Mesmo pressionado por familiares, ele recusou o caminho da colaboração. Preferiu apostar na tese de que as compras de carteiras do Master e a tentativa de aquisição de parte do banco de Vorcaro eram, na verdade, um excelente negócio para o BRB. Segundo relatos ouvidos pela Folha, Costa nunca chegou a oferecer delação, alegando inocência e dizendo viver um abalo emocional familiar após um pedido de separação da esposa.

Prédio do BRB em Brasília. Foto: reprodução

Nesse período, ele mergulhou em um esforço descrito como meticuloso e quase obsessivo para reunir documentos, relatórios financeiros, dados de fundos de investimento, contratos e arquivos do BRB levados consigo antes de ser afastado do banco. A principal preocupação, segundo interlocutores, era demonstrar que não sabia que Vorcaro e seus sócios haviam ficado com 23,5% do capital do BRB por meio de fundos em operações de aumento de capital durante sua gestão.
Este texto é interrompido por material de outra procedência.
(** The pq theorem for one node: if the q sum over the coloured neighbours is
    below p, and these hold registers of their classes, a register is left. *)
Lemma pq_available g n :
  graph_ok g -> pq_regs (gr_regs g) -> 0 <= n < gr_count g ->
  (forall n2, n2 ∈ adj g n -> instk g n2 = false ->
     0 <= reg g n2 < rs_count (gr_regs g) /\ in_class (gr_regs g) (cls g n2) (reg g n2) = true) ->
  qsum g (instk g) n < p_of (gr_regs g) (cls g n) ->
  exists r, available g n r = true.
Proof.
  intros Hg Hpq Hn Hcol Hlt. set (rs := gr_regs g) in *.
  rewrite (pq_p rs Hpq) in Hlt by by apply Hg.
  rewrite (count_if_split _ (blocked g n)) in Hlt.
  destruct (count_if_pos (fun r => in_class rs (cls g n) r && negb (blocked g n r)) (all_regs rs))
    as (r & _ & Hr); [|by exists r].
  enough (count_if (fun r => in_class rs (cls g n) r && blocked g n r) (all_regs rs)
          <= qsum g (instk g) n) by lia.
  unfold blocked. etransitivity; [apply (count_if_existsb (in_class rs (cls g n))
    (fun n2 r => negb (instk g n2) && conflict rs r (reg g n2)))|].
  apply sumZ_le. intros n2 Hin. destruct (instk g n2) eqn:Hst; cbn [negb andb].
  { rewrite count_if_none; [done|]. intros x. apply andb_false_r. }
  destruct (Hcol n2 Hin Hst) as [Hr Hc].
  etransitivity; [|apply (pq_q rs Hpq _ _ _ (go_class g Hg n Hn) Hc)].
  apply count_if_le. intros x Hx [H1 H2]%andb_prop. apply elem_of_zrange in Hx.
  pose proof (ro_count _ (go_regs g Hg)) as Hc'. change (gr_regs g) with rs in Hc'.
  rewrite H1, (pq_sym rs Hpq) by lia. done.
Qed.

(** ** One step of selection *)

Lemma pop_views g n g1 :
  nodes_by g (fun m nd => if n =? m then nd_set_in_stack false nd else nd) g1 ->
  (forall m, reg g1 m = reg g m) /\
  (forall m, instk g1 m = negb (n =? m) && instk g m).
Proof.
  intros [_ H]. split; intros m; unfold reg, instk; rewrite H; destruct (node g m); cbn;
    destruct (n =? m); done.
Qed.

Lemma colour_views g n r g2 :
  nodes_by g (fun m nd => if n =? m then nd_set_reg r nd else nd) g2 ->
  (exists nd, node g n = Some nd) ->
  (forall m, reg g2 m = if n =? m then r else reg g m) /\
  (forall m, instk g2 m = instk g m).
Proof.
  intros [_ H] [nd0 Hn]. split; intros m; unfold reg, instk; rewrite H;
    destruct (Z.eqb_spec n m) as [<-|]; rewrite ?Hn; try done; destruct (node g m); done.
Qed.

Record sel_inv (g0 g : ra_graph) : Prop := {
  sv_graph : graph_ok g;
  sv_frame : step_frame g0 g;
  sv_count : 0 <= gr_stack_count g <= gr_count g;
  sv_stk : stk g `prefix_of` stk g0;
  sv_in : forall n, instk g n = true <-> n ∈ stk g;
  sv_forced : forall n, reg g0 n <> NO_REG -> reg g n = reg g0 n;
  sv_colour : forall n, 0 <= n < gr_count g -> instk g n = false ->
    0 <= reg g n < rs_count (gr_regs g);
  sv_class : forall n, 0 <= n < gr_count g -> instk g n = false -> reg g0 n = NO_REG ->
    in_class (gr_regs g) (cls g n) (reg g n) = true;
  sv_valid : forall n n2, n2 ∈ adj g n -> instk g n = false -> instk g n2 = false ->
    reg g0 n = NO_REG \/ reg g0 n2 = NO_REG ->
    conflict (gr_regs g) (reg g n) (reg g n2) = false }.

Section Select.
Context {M : Type} (call : Z -> M -> ra_graph -> list Z -> Z -> M * Z).

(** What selection needs of the driver's callback: it picks one of the registers
    it is offered. *)
Definition callback_ok (f : Z) : Prop :=
  f <> 0 -> forall m g regs data, (exists r, bmem regs r = true) ->
    bmem regs (call f m g regs data).2 = true.

(** The part of [select_loop] that finds a register. *)
Definition find_reg (m : M) (g : ra_graph) (c : ra_class) (n start : Z) : option (M * option Z) :=
  if negb (gr_select_reg_callback g =? 0) then
    '(select_regs, available) ← ra_compute_available_regs g n;
    if negb available then Some (m, None) else
    let '(m, r) := call (gr_select_reg_callback g) m g select_regs
                     (gr_select_reg_callback_data g) in
    Some (m, Some r)
  else
    r ← search_reg (S (Z.to_nat (rs_count (gr_regs g)))) g c n start 0;
    Some (m, r).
Costa também mostrava mensagens guardadas em seu celular com conversas com dirigentes do Banco Central, que, segundo sua avaliação, comprovariam apoio do regulador à operação de compra de parte do Master pelo banco público. Essas mensagens eram tratadas por ele como a principal arma de sua defesa.
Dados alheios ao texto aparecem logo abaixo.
(* ===== verification/RegAllocTheorems.v ===== *)
(** * What [src/util/register_allocate.c] promises

    Set-up of register sets and graphs, soundness of allocation, the pq theorem,
    and the choice of spill nodes. *)
From Stdlib Require Import SpecFloat.
From S2P Require Import Prelude Bitset Float32 RegAlloc RegAllocCorrect RegAllocSelect RegAllocBuild RegAllocGraph.

(** ** Setting up a register set *)

(** The calls a driver makes: conflicts, classes, members, finalisation. *)
Definition reg_setup (count : Z) (nclasses : nat) (conflicts members : list (Z * Z))
    : option ra_regs :=
  rs ← ra_alloc_reg_set count true;
  rs ← foldM (fun rs p => ra_add_reg_conflict rs p.1 p.2) rs conflicts;
  let rs := Nat.iter nclasses (fun rs => (ra_alloc_reg_class rs).1) rs in
  rs ← foldM (fun rs m => ra_class_add_reg rs m.1 m.2) rs members;
  ra_set_finalize rs None.

Definition asked_conflict (conflicts : list (Z * Z)) (a b : Z) : bool :=
  (a =? b) || existsb (fun p => pair_eqb p.1 p.2 a b) conflicts.

Lemma setup_conflicts rs conflicts :
  building rs -> has_lists rs ->
  Forall (fun p => 0 <= p.1 < rs_count rs /\ 0 <= p.2 < rs_count rs) conflicts ->
  exists rs', foldM (fun rs p => ra_add_reg_conflict rs p.1 p.2) rs conflicts = Some rs' /\
    building rs' /\ has_lists rs' /\ with_conflicts rs (fun a b => conflict rs a b ||
      existsb (fun p => pair_eqb p.1 p.2 a b) conflicts) rs'.
Proof.
  intros Hb Hl Hall. apply (foldM_ind (fun l1 rs1 => building rs1 /\ has_lists rs1 /\
    with_conflicts rs (fun a b => conflict rs a b ||
      existsb (fun p => pair_eqb p.1 p.2 a b) l1) rs1)).
  - split; [done|]. split; [done|]. split; try done; [eauto|].
    intros a b _ _. cbn. by rewrite orb_false_r.
  - intros l1 [r1 r2] l2 rs1 -> (H1 & H2 & H3).
    apply Forall_app in Hall as [_ [[Hr1 Hr2] _]%Forall_cons]. cbn [fst snd] in *.
    pose proof (wc_count _ _ _ H3) as Ec.
    destruct (add_reg_conflict_spec rs1 r1 r2 H1) as (rs2 & Hrun & Hb2 & Hw2 & _);
      [by rewrite Ec|by rewrite Ec|].
    exists rs2. split; [done|]. split; [done|]. split; [by eapply with_conflicts_lists|].
    pose proof (with_conflicts_trans _ _ _ _ _ H3 Hw2) as Ht.
    eapply with_conflicts_ext; [|exact Ht]. intros a b Ha Hbb. cbv beta.
    rewrite (wc_conflict _ _ _ H3) by done. rewrite existsb_app. cbn.
    by rewrite orb_false_r, orb_assoc.
Qed.

Lemma setup_classes rs n :
  building rs -> rs_class_count rs + Z.of_nat n < 2 ^ 31 ->
  let rs' := Nat.iter n (fun rs => (ra_alloc_reg_class rs).1) rs in
  building rs' /\ rs_regs rs' = rs_regs rs /\ rs_count rs' = rs_count rs /\
  rs_class_count rs' = rs_class_count rs + Z.of_nat n /\
  forall c r, in_class rs' c r = in_class rs c r.
Proof.
  intros Hb. induction n as [|n IH]; intros Hn; [split_and!; (done || (cbn; lia))|].
  destruct IH as (B & Er & Ec & Ecc & Hin); [lia|].
  change (Nat.iter (S n) (fun rs => (ra_alloc_reg_class rs).1) rs)
    with (ra_alloc_reg_class (Nat.iter n (fun rs => (ra_alloc_reg_class rs).1) rs)).1.
  destruct (ra_alloc_reg_class_spec _ B) as (B' & _ & Er' & Ec' & Ecc' & Hin'); [lia|].
  split_and!; congruence || lia || done || (intros c r; by rewrite Hin').
Qed.

Definition listed (members : list (Z * Z)) (c r : Z) : bool := bool_decide ((c, r) ∈ members).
Mesmo fora do comando do BRB, Costa seguiu mantendo contato com antigos auxiliares que permaneceram na instituição e o mantinham informado sobre assuntos internos.
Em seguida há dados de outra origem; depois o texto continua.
Lemma unpack_alu_spec i w old :
  alu_ok i -> alu_lossless i = true -> alu_code i = Some w ->
  exists i', v3d_qpu_instr_unpack w old = Some i' /\ alu_same i i'.
Proof.
  intros Hok Hl Hc. destruct (alu_code_fields i w Hok Hc) as
    (sig & na & a & nm & m & fl & Hs & Ha & Hm & Hf & F1 & F2 & F3 & F4 & Fa & Fm & Hmr & _).
  unfold alu_lossless in Hl. rewrite !andb_true_iff, !negb_true_iff in Hl.
  destruct Hl as [[[[Hu Hr] Hb] Hal] Hml].
  destruct Hok as [Ht Hra Hrb Hfl Hadd Hao Hmul Hmo].
  destruct (add_code_facts _ _ _ Hadd Ha) as (Hna & _ & Hdec). specialize (Hdec Hal).
  destruct (mul_half_decodes _ _ _ Hmul Hm) as (_ & Hmdec).
  pose proof (mul_code_num_src _ _ _ Hm) as Hnm. unfold mul_keeps in Hml. rewrite Hnm in Hml.
  specialize (Hmdec Hml). destruct (flags_roundtrip _ _ Hfl Hf) as [Hfr Hfu].
  destruct (add_unpack_fields w _ na a (alu_add (in_alu old)) Hadd Hdec Fa) as (add' & Eadd & Sadd).
  destruct (mul_unpack_fields w _ nm m (alu_mul (in_alu old)) Hmul Hmdec Fm) as (mul' & Emul & Smul).
  destruct Fm as (_ & _ & Fop & _). destruct Hmr as [Hmr _].
  eexists. split.
  - apply (unpack_alu_parts w old (in_sig i) (in_flags i) add' mul'); [| | |exact Eadd|exact Emul];
      rewrite GET_spec by lia.
    + change (63 - 58 + 1) with 6. lia.
    + change (57 - 53 + 1) with 5. rewrite F1. exact (sig_roundtrip _ _ _ Hs (sig_keeps _ _ Hs Hu Hr)).
    + change (52 - 46 + 1) with 7. rewrite F4. exact (Hfu Hb).
  - split; cbn [in_type in_sig in_raddr_a in_raddr_b in_flags in_alu alu_add alu_mul];
      [done|done| | |done|eauto|eauto]; rewrite GET_spec by lia.
    + change (11 - 6 + 1) with 6. rewrite F2. by apply u8_small6.
    + change (5 - 0 + 1) with 6. rewrite F3. by apply u8_small6.
Qed.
Segundo a apuração, ele chegou a afirmar que a delegada da Polícia Federal responsável pelo caso e seus auxiliares não dominavam o funcionamento do mercado bancário e que estava disposto a colaborar para esclarecer o que considerava distorções técnicas na investigação.

O ex-presidente do BRB chegou inclusive a pedir um novo depoimento à PF. Mas, àquela altura, os investigadores já reuniam indícios fortes de que ele teria falsificado documentos posteriormente para sustentar as decisões de compra de carteiras negociadas com Vorcaro.

O avanço da investigação desmontou a tese construída pelo ex-dirigente. Com base na extração de dados telemáticos dos celulares de Vorcaro e de outros envolvidos, além da documentação apreendida, a PF afirma ter encontrado evidências robustas de participação central de Costa na produção massificada de documentos artificiais, como planilhas, contratos, extratos, procurações e cláusulas de mandato criadas para dar aparência de regularidade a ativos sem lastro.

O Banco Central também já havia identificado documentação falsificada e fabricada. Nas provas reunidas, ainda aparecem ajustes manuais de extratos, documentos antedatados, produção seriada de instrumentos contratuais e procurações atípicas assinadas por agentes do banco em nome de supostos tomadores de crédito.

A Polícia Federal também diz ter identificado que, desde o início das operações, já eram conhecidas inconsistências relevantes nas carteiras oferecidas pelo Master. Mesmo assim, as aquisições teriam sido aceleradas, com flexibilizações sucessivas de procedimentos e pressão por liquidação rápida, “em aparente desprezo aos controles prudenciais” do BRB.